## Directions
Among the entries below, count the lines containing the string "spurious". Only the count is needed.

## Records for this task
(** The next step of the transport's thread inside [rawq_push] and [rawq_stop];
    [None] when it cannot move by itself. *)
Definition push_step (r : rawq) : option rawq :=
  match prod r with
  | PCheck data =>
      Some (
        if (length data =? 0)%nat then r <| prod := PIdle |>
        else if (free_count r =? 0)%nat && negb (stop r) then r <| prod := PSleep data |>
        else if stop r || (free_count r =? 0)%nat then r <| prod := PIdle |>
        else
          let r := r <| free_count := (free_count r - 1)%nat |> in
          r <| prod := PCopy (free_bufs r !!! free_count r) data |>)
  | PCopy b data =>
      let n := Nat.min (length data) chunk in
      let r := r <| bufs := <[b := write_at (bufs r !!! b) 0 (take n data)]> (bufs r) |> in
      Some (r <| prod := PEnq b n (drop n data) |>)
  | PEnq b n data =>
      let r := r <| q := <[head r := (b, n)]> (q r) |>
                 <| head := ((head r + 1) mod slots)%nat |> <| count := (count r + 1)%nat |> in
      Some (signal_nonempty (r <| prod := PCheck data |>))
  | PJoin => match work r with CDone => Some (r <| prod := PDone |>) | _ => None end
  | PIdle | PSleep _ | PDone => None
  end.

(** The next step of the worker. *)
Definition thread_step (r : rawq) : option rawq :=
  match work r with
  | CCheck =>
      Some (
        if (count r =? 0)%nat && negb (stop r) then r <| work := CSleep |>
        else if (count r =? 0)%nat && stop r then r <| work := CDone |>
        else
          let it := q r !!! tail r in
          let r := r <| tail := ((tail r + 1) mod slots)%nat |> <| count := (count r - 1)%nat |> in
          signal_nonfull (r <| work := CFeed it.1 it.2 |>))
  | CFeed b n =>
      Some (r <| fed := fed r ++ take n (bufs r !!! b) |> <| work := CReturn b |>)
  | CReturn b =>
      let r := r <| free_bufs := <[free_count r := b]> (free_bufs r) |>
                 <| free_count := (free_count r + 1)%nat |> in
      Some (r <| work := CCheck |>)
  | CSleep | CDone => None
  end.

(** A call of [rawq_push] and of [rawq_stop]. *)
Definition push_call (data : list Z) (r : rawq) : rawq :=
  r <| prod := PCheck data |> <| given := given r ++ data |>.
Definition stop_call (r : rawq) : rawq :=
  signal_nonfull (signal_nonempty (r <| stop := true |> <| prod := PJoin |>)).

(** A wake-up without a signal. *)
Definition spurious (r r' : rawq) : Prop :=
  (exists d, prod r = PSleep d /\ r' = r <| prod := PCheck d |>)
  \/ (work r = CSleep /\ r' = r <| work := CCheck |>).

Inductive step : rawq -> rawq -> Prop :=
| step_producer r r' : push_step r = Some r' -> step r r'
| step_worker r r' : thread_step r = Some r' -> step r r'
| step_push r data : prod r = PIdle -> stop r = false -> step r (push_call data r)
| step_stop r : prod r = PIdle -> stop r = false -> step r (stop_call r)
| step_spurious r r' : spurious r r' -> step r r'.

## Solved exercise
2